(SUPPLIED RECORDS begins)

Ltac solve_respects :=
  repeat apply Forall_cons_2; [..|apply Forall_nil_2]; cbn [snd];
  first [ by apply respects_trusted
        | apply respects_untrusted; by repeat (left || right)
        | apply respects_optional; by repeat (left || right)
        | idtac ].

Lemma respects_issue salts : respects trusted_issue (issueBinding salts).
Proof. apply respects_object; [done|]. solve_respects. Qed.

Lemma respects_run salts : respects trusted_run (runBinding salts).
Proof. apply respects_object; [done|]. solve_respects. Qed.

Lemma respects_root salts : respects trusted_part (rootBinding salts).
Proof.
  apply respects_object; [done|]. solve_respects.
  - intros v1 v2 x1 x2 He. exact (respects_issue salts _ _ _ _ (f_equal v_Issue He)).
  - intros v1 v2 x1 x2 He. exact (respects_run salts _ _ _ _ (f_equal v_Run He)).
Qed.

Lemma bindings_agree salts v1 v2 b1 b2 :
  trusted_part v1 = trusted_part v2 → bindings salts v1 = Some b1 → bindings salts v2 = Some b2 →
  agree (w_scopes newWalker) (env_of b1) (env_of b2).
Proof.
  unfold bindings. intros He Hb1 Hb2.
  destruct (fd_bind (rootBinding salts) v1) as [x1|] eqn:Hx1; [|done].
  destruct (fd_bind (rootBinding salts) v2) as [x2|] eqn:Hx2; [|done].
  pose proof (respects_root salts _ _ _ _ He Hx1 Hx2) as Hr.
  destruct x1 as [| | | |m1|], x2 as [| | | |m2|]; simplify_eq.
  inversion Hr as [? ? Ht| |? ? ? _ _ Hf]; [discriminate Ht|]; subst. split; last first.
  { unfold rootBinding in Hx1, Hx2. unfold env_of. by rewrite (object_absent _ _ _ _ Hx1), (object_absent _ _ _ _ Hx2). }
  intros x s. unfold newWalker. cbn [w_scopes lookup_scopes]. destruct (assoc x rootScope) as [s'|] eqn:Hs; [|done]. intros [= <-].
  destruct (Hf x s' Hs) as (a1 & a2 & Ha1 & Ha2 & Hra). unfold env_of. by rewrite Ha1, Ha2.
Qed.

(SUPPLIED RECORDS ends)

▶ **TASK STATEMENT**: Each line in the records above with "rewrite" must be returned.

▶ **OUTPUT FOR THIS TASK**:
  { unfold rootBinding in Hx1, Hx2. unfold env_of. by rewrite (object_absent _ _ _ _ Hx1), (object_absent _ _ _ _ Hx2). }
  destruct (Hf x s' Hs) as (a1 & a2 & Ha1 & Ha2 & Hra). unfold env_of. by rewrite Ha1, Ha2.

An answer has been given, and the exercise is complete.